Он позволит этим людям сделать свое доброе дело. Пусть они позаботятся об этом бедном полицейском, который упал в реку при исполнении служебных обязанностей, преследуя пару убийц из этого города, рискуя жизнью, чтобы обезопасить всех.
Может быть, он их убьет. Сложит как дрова перед рождественской елкой с мишурой и украшениями — все еще стоящей у пылающего камина.
А может, и нет. Он может быть великодушным. Щедрым, как бог на горе Олимп, смотрящий вниз на разбегающихся муравьев. Раздави этого. Отпусти того.
Может быть, он прибережет свою жажду крови для девчонки и ее солдата.
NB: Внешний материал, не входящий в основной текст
Lemma remaining_cases dl now : (remaining dl now =? 0) = false ∧ within dl now ∨ (remaining dl now =? 0) = true ∧ ¬ within dl now.
Proof. pose proof (remaining_spec dl now). destruct (Z.eqb_spec (remaining dl now) 0); [right|left]; naive_solver. Qed.

(** The readings a transfer used up: all in time, except the last one when it
    timed out. *)
Definition used_up (dl : TransferDeadline) (timeout : Prop) (used : list Z) : Prop :=
  ¬ timeout ∧ Forall (within dl) used ∨
  timeout ∧ ∃ u now, used = u ++ [now] ∧ Forall (within dl) u ∧ ¬ within dl now.

Lemma used_up_app dl t u v : Forall (within dl) u → used_up dl t v → used_up dl t (u ++ v).
Proof.
  intros Hu [[Ht Hv]|[Ht (w & now & -> & Hw & Hn)]].
  - left. split; [done|]. by apply Forall_app_2.
  - right. split; [done|]. exists (u ++ w), now. split; [apply app_assoc|]. split; [by apply Forall_app_2|done].
Qed.

Lemma used_up_iff dl (t t' : Prop) u : (t ↔ t') → used_up dl t u → used_up dl t' u.
Proof. unfold used_up. naive_solver. Qed.

(** What a step that reads [clock] does with it, and what it leaves. *)
Definition clocked {A R} (post : A → R → Prop) (dl : TransferDeadline) (t : R → Prop) (clock : list Z)
    (o : option (A * list Z * R)) : Prop :=
  match o with
  | None => Forall (within dl) clock
  | Some (a, clock', r) => post a r ∧ ∃ used, clock = used ++ clock' ∧ used ≠ [] ∧ used_up dl (t r) used
  end.

Definition timed_out {T E} (r : result T (SdoError E)) : Prop := r = Err ErrTimeout.

Lemma clocked_one_late {A R} (post : A → R → Prop) dl (t : R → Prop) now clock a r :
  ¬ within dl now → post a r → t r → clocked post dl t (now :: clock) (Some (a, clock, r)).
Proof.
  intros H0 Hp Ht. split; [done|]. exists [now]. split; [done|]. split; [done|]. right. split; [done|].
  exists [], now. split; [done|]. split; [apply List.Forall_nil|done].
Qed.

Lemma clocked_one_more {A R} (post : A → R → Prop) dl (t : R → Prop) now clock o :
  within dl now → clocked post dl t clock o → clocked post dl t (now :: clock) o.
Proof.
  intros Hn. destruct o as [[[a k] r]|]; cbn [clocked].
  - intros (Hp & used & -> & Hne & Hu). split; [done|]. exists (now :: used). split; [done|]. split; [done|].
    apply (used_up_app dl _ [now]); [|done]. apply List.Forall_cons; [exact Hn|apply List.Forall_nil].
  - by apply List.Forall_cons.
Qed.

(** A step with the readings another step left. *)
Lemma clocked_next {A R} (post : A → R → Prop) dl clock used clock' (t : R → Prop) (o : option (A * list Z * R)) :
  clock = used ++ clock' → Forall (within dl) used → clocked post dl t clock' o → clocked post dl t clock o.
Proof.
  intros -> Hu Ho. induction Hu as [|now used Hn _ IH]; [done|]. by apply (clocked_one_more post dl t now).
Qed.

Lemma clocked_mono {A A' R R'} (post : A → R → Prop) (post' : A' → R' → Prop) dl (t : R → Prop) (t' : R' → Prop)
    clock a a' k r r' :
  clocked post dl t clock (Some (a, k, r)) → (post a r → post' a' r') → (t r ↔ t' r') →
  clocked post' dl t' clock (Some (a', k, r')).
Proof.
  intros (Hp & used & Hc & Hne & Hu) Hpost Ht. split; [by apply Hpost|]. exists used.
  split; [done|]. split; [done|]. by eapply used_up_iff.
Qed.

(** What an answer in time leaves to the rest. *)
Lemma clocked_ok {A R} (post : A → R → Prop) dl (t : R → Prop) clock n a k r :
  clocked post dl t clock (Some (a, k, r)) → ¬ t r → (length clock < S n)%nat →
  post a r ∧ (length k < n)%nat ∧ ∃ used, clock = used ++ k ∧ Forall (within dl) used.
Proof.
  intros (Hp & used & -> & Hne & [[_ Hu]|[Ht _]]) Hnt Hl; [|contradiction].
  rewrite length_app in Hl. split; [done|]. split; [destruct used; [done|cbn [length] in Hl; lia]|]. by exists used.
Qed.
Он улыбнулся и поблагодарил маленького мальчика, который опустился на колени у ног Пайка и расшнуровал его залитые водой ботинки. Жена — средних лет, симпатичная и безобидная — помогла ему снять куртку и накинула на плечи одеяло.
Когда он оттаял, высох и согрелся, оделся в свежую одежду и наелся вкусного горячего овощного супа, то достал сигареты и зажигалку Зиппо. Они оказались залиты водой. Но у него осталась вторая пачка — нераспечатанная, все еще в целлофановой упаковке. Пайк вскрыл ее, поднес сигарету к губам и щелкнул зажигалкой. Щелк, щелк, щелк.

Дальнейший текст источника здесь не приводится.